Diretor da Piauí transforma Merval em pó. Por Fernando Brito

Atualizado em 21 de setembro de 2018 às 19:51
Eles

Publicado no Tijolaço

POR FERNANDO BRITO

A elegância de quem desanca a estupidez torna mais cortante o fio da verdade.

Fernando Barros e Silva, (ex-Folha e hoje na Piauí) disseca hoje em artigo para a edição eletrônica da revista, a fúria de Merval Pereira contra Fernando Haddad, Lula e o PT.

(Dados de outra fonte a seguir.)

(* ===== verification/NumericSpec.v ===== *)
(** What the arithmetic of numeric computes, over the rationals: a variable stands
    for [value], every operation gives the number that mathematics says, exact or
    rounded at the scale asked for, with its display scale. *)
From Stdlib Require Import QArith Qround Qpower Qabs.
From S2P Require Import Prelude Numeric NumericVal NumericArr NumericSum NumericAccum NumericMul NumericDiv NumericKnuth NumericOps NumericInt NumericPack.
From stdpp Require Import list.
#[local] Open Scope Z_scope.

(** ** Rationals *)

Definition ten (s : Z) : Q := Qpower (10 # 1) s.

Definition truncate (q : Q) : Z := if Qle_bool 0 q then Qfloor q else - Qfloor (- q).
(** To the nearest, ties away from zero. *)
Definition half_away (q : Q) : Z := if Qle_bool 0 q then Qfloor (q + (1 # 2)) else - Qfloor (- q + (1 # 2)).
(** A number at a scale. *)
Definition at_digit (f : Q -> Z) (q : Q) (s : Z) : Q := (inject_Z (f (q * ten s)) / ten s)%Q.

Lemma ten_pos s : Qlt 0 (ten s).
Proof. by apply Qpower_0_lt. Qed.
Lemma ten_neq s : ~ ten s == 0.
Proof. intros E. pose proof (ten_pos s) as Hp. rewrite E in Hp. by apply Qlt_irrefl in Hp. Qed.
Lemma ten_plus a b : ten (a + b) == (ten a * ten b)%Q.
Proof. by apply Qpower_plus. Qed.
Lemma ten_Z n : 0 <= n -> ten n == inject_Z (10 ^ n).
Proof. intros Hn. unfold ten. symmetry. by apply (Zpower_Qpower 10). Qed.
Lemma ten_opp s : (ten s * ten (- s))%Q == 1.
Proof. rewrite <- ten_plus. by rewrite Z.add_opp_diag_r. Qed.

Não fica pedra sobre pedra.

Transcrevo a parte final do texto, na íntegra aqui:

“As pesquisas eleitorais deixaram o colunista de O Globo de bigodes eriçados. Ontem, dia 20, ele publicou no jornal um artigo chamado “Um país congelado”. A imagem servia para introduzir a ideia de que estamos revivendo, quase trinta anos depois, a disputa entre Collor e Lula. Não é uma analogia propriamente ruim, mas também não nos leva muito longe. “Essa história já conhecemos, e termina mal”, escreve o imortal (sim, ele é membro da Academia Brasileira de Letras). A história, na verdade, terminou bem, porque o impeachment de Collor, em 1992, foi um marco do fortalecimento da democracia então incipiente no país. Justamente o contrário do que representou a destituição de Dilma Rousseff em 2016. Há mais uma diferença. Em 1989, o Grupo Globo apoiou Fernando Collor, sem muita preocupação de disfarçar isso. A Globo hoje não irá apoiar Bolsonaro (nem Haddad, obviamente). Algo, então, melhorou no país, não é mesmo?

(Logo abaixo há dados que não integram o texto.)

(** X22.  One choice of the old command line cannot be run.  Of the six
    values the [--filter] option accepts, the label code gives a suffix to
    five and raises [ValueError] for ["fir"], and only for it, before
    training starts. *)
Theorem X22_fir_has_no_label (f w a l b pp kal : string) :
  f ∈ filter_choices ->
  (filter_suffix f w a l b pp kal
   = inl (ValueError ("Unrecognized filter type " ++ f)%string)
   <-> f = "fir"%string) /\
  (f <> "fir"%string -> exists suffix, filter_suffix f w a l b pp kal = inr suffix).
Proof.
  intros Hin. unfold filter_choices in Hin.
  assert (Hcases : f = "none"%string \/ f = "ma"%string \/ f = "ema"%string \/
                   f = "fir"%string \/ f = "smoother"%string \/ f = "kalman"%string).
  { repeat (apply elem_of_cons in Hin as [-> | Hin]); [tauto .. | inversion Hin]. }
  destruct Hcases as [-> | [-> | [-> | [-> | [-> | ->]]]]]; unfold filter_suffix; simpl.
  - split; [split; intros H; discriminate H|intros _; now eexists].
  - split; [split; intros H; discriminate H|intros _; now eexists].
  - split; [split; intros H; discriminate H|intros _; now eexists].
  - split; [split; reflexivity|intros Hne; now destruct Hne].
  - split; [split; intros H; discriminate H|intros _; now eexists].
  - split; [split; intros H; discriminate H|intros _; now eexists].
Qed.
End CommandLine.

(** * The further properties at concrete inputs *)

Section MoreInstances.
Local Open Scope R_scope.

Lemma w_in_scalar_module (c : R) :
  ("w", mkParam true (scalar 0) (Some (scalar c))) ∈ scalar_module c.
Proof. apply list_elem_of_singleton. reflexivity. Defined.

Lemma scalar_module_entry {V : Type} (c : R) (v : V) n p g :
  (n, p) ∈ scalar_module c -> selected p = Some g ->
  ({[ "w" := v ]} : gmap string V) !! n = Some v.
Proof.
  intros Hin _. apply list_elem_of_singleton in Hin. injection Hin as -> _.
  apply lookup_singleton_eq.
Defined.

(** One exponential call on accumulator 0 and gradient 1. *)
Lemma X1_ema_call_on_w :
  out_model (gradfilter_ema (scalar_module 1) (Some {[ "w" := scalar 0 ]}) (1 / 2) 2 false)
  = call_image (ema_grad 2) (ema_acc (1 / 2)) {[ "w" := scalar 0 ]} (scalar_module 1).
Proof.
  destruct (X1_returning_call_per_parameter (scalar_module 1) (scalar_module_names 1))
    as (_ & Hema & _).
  apply (Hema {[ "w" := scalar 0 ]} (1 / 2) 2).
  apply gradfilter_ema_returns. intros n p g Hin Hsel.
  rewrite (scalar_module_entry 1 (scalar 0) n p g Hin Hsel). now eexists.
Defined.

(** A Kalman call on a state without the entry of ["w"]. *)
Lemma X3_missing_w :
  exists n p g, (n, p) ∈ scalar_module 1 /\ selected p = Some g /\
                (∅ : gmap string (KalmanEntry unit)) !! n = None /\
                KeyError "w" = KeyError n.
Proof.
  destruct (X3_key_error_exactly_on_missing_entry (scalar_module 1)
              (scalar_module_names 1)) as (Hkalman & _).
  destruct (Hkalman ∅ (1 / 10000) (1 / 100) 2) as [_ Hraise].
  apply (Hraise (KeyError "w")). reflexivity.
Defined.

(** A moving-average call on a state without the buffer of ["w"]. *)
Lemma X4_missing_buffer :
  (exists n p g, (n, p) ∈ scalar_module 1 /\ selected p = Some g /\
                 (∅ : gmap string (deque (Tensor unit))) !! n = None /\
                 KeyError "w" = KeyError n) \/
  (KeyError "w" = ZeroDivisionError /\ "mean"%string = "mean"%string /\
   exists n p g d, (n, p) ∈ scalar_module 1 /\ selected p = Some g /\
                   (∅ : gmap string (deque (Tensor unit))) !! n = Some d /\
                   maxlen d = Some 0%nat) \/
  (KeyError "w" = ValueError "Unrecognized filter_type mean" /\
   "mean"%string ≠ "mean"%string /\ "mean"%string ≠ "sum"%string).
Proof.
  apply (proj1 (X4_moving_average_errors (scalar_module 1) 2 1 "mean" true false
                  (KeyError "w")) ∅).
  reflexivity.
Defined.

(** The second call with window 2: the window is full, the gradient doubles. *)
Lemma X6_second_call :
  out_model (gradfilter_ma (scalar_module 1)
               (ma_calls (scalar_module 1) 2 1 "mean" true false 1) 2 1 "mean" true false)
  = map (scale_grad (1 + 1 * 1)) (scalar_module 1).
Proof.
  destruct (X6_window_fill_then_amplify (scalar_module 1) 2 1 "mean" 1
              (scalar_module_names 1)) as (_ & _ & Hmodel); [lia|now left|].
  exact Hmodel.
Defined.

(** Window 1 on a buffer that held 5.0. *)
Lemma X7_window_one_on_w :
  out_model (gradfilter_ma (scalar_module 1) (Some {[ "w" := Deque (Some 1%nat) [scalar 5] ]})
               1 2 "mean" true false)
  = map (scale_grad (1 + 2)) (scalar_module 1).
Proof.
  destruct (X7_window_of_one_amplifies (scalar_module 1)
              {[ "w" := Deque (Some 1%nat) [scalar 5] ]} 2 "mean" true
              (scalar_module_names 1)) as (_ & Hmodel & _); [now left| |exact Hmodel].
  intros n p g Hin Hsel. eexists.
  split; [exact (scalar_module_entry 1 _ n p g Hin Hsel)|reflexivity].
Defined.

(** The first exponential call with [alpha = 0.98], [lamb = 2]. *)
Lemma X8_first_ema_call :
  gradfilter_ema (scalar_module 1) None (98 / 100) 2 false
  = Outcome (scalar_module 1)
      (Some (comprehension (fun _ gr => gr) (scalar_module 1))) None.
Proof.
  apply (X8_ema_fixed_point (scalar_module 1) (98 / 100) 2 (scalar_module_names 1)).
  lra.
Defined.

(** [alpha = 1] on accumulator 0. *)
Lemma X9_alpha_one_on_w :
  gradfilter_ema (scalar_module 1) (Some {[ "w" := scalar 0 ]}) 1 2 false
  = Outcome (call_image (ema_grad 2) (fun _ acc => acc) {[ "w" := scalar 0 ]}
               (scalar_module 1))
      (Some {[ "w" := scalar 0 ]}) None.
Proof.
  apply (X9_ema_alpha_zero_and_one (scalar_module 1) {[ "w" := scalar 0 ]} 2
           (scalar_module_names 1)).
  intros n p g Hin Hsel.
  rewrite (scalar_module_entry 1 (scalar 0) n p g Hin Hsel). now eexists.
Defined.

Sigamos. “O Lula de 2018 está mais próximo do de 1989 do que daquele de 2002”, diz Merval. O leitor fica curioso diante de afirmação tão peremptória. O PT estaria tramando na surdina uma reforma agrária de feições bolivarianas? Estaria tentado a dar calotes nos credores do governo? A romper com os contratos? A transformar o Brasil num imenso Museu Nacional? A explicação mervalina vem algumas linhas adiante. Transcrevo o parágrafo na íntegra:

“O PT de Lula só quer saber de pacificação circunstancialmente, por pragmatismo eleitoral. Eleito, Haddad fará um governo na linha petista ditada por Lula, radical e antidemocrática. O PT de 2002 na verdade nunca existiu, era só uma fachada para o grupo político chegar ao poder e atravessar os primeiros anos sem turbulência.”

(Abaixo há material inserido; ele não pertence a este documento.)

Record ResultSet : Type := mkResultSet {
  rowsAffected : Z;
  insertId : option Z;
  rows : Rows.t
}.

(** The [rows] member both variants build from the engine's row array. *)
Definition row_list (result : list Row) : Rows.t :=
  Rows.mk (List.length result) (fun i => js_index result i) result.

(** ** Driver operations and the observable trace *)

Inductive DriverCall : Type :=
| Run (sql : string)                         (* db.run(sql)            *)
| All (sql : string) (params : list Value)   (* db.all(sql, params, f) *)
| Exec (sql : string) (bind : list Value).   (* db.exec({sql, bind})   *)

(** [this] inside a [db.all] completion callback: the statement object,
    whose [changes] and [lastID] may be absent. *)
Record StatementCtx : Type := mkCtx {
  changes : option Z;
  lastID : option Z
}.

Inductive Completion : Type :=
| Failed (err : Error)
| Done (this : StatementCtx) (result : list Row).

Inductive Slot : Type :=
| Builder | Creation | StmtSuccess | StmtError | TxSuccess | TxError.

Inductive Arg : Type :=
| NoArg
| ArgTx                          (* the Transaction object          *)
| ArgDb                          (* the raw connection              *)
| ArgError (err : Error)
| ArgResult (rs : ResultSet).    (* second argument of a statement success callback *)

Inductive Event : Type :=
| OpenRequested (name : string)
| Opened (err : option Error)
| LoggedError (err : Error)                  (* console.error *)
| HandleReturned                             (* openDatabase returned *)
| TickScheduled                              (* process.nextTick(f)   *)
| TickStarted
| Registered (s : StatementRequest)          (* statements.push(s)    *)
| Dispatched (c : DriverCall)
| Resolved (c : DriverCall) (r : Completion)   (* the queued operation completed *)
| ExecReturned (c : DriverCall) (result : list Row)
| ExecThrew (c : DriverCall) (err : Error)
| Called (slot : Slot) (f : string) (a : Arg)
| Returned (slot : Slot) (f : string)
| Raised (err : Error)                       (* thrown inside a try, after db.exec returned *)
| Uncaught (err : Error).                    (* an exception nothing catches *)

Definition Trace : Type := list Event.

O que pensar dessas linhas tão criativas? Teria sido a coluna hackeada pelo general Hamilton Mourão? O autor desses disparates – chamemos as coisas pelo nome – é frequentemente apontado por colegas da imprensa como uma espécie de porta-voz dos patrões. Não acredito nisso. João Roberto Marinho transmite a sensação de ser uma pessoa sensata. Duvido que ele pense que o PT de 2002 na verdade nunca existiu.

Mais adiante, Merval volta a desabafar:

“Eleição estranha, com dois candidatos de campos antidemocráticos, e liderando com os índices de rejeição maiores do que as intenções de voto. Depois do mensalão e do petrolão, e da tentativa permanente de desacreditar, aqui e no exterior, nosso sistema judicial, fica muito difícil imaginar que o PT possa ser considerado um participante do campo democrático legítimo, da mesma forma como é difícil avaliar assim Bolsonaro, por seus atos e pelo que sugerem seus principais assessores.”

Recapitulando: na cabeça do imortal, o PT de 2002 não existiu, era só fachada, e o partido não pertence ao campo democrático legítimo. Lula e Bolsonaro se equivalem.

Não consigo evitar certo constrangimento diante da sensação de estar tomando o meu tempo e o tempo do leitor com um texto de opinião bastante medíocre, cujo autor oscila entre acessos apopléticos de indignação e reiterados engasgos de raciocínio. Por outro lado, não há como deixar de reconhecer que Merval Pereira é um bom termômetro da febre que acomete o país. Ele é o sintoma de algo que o ultrapassa. Ele é a prova viva e involuntária de que a democracia brasileira corre, sim, riscos de ir pelo ralo.”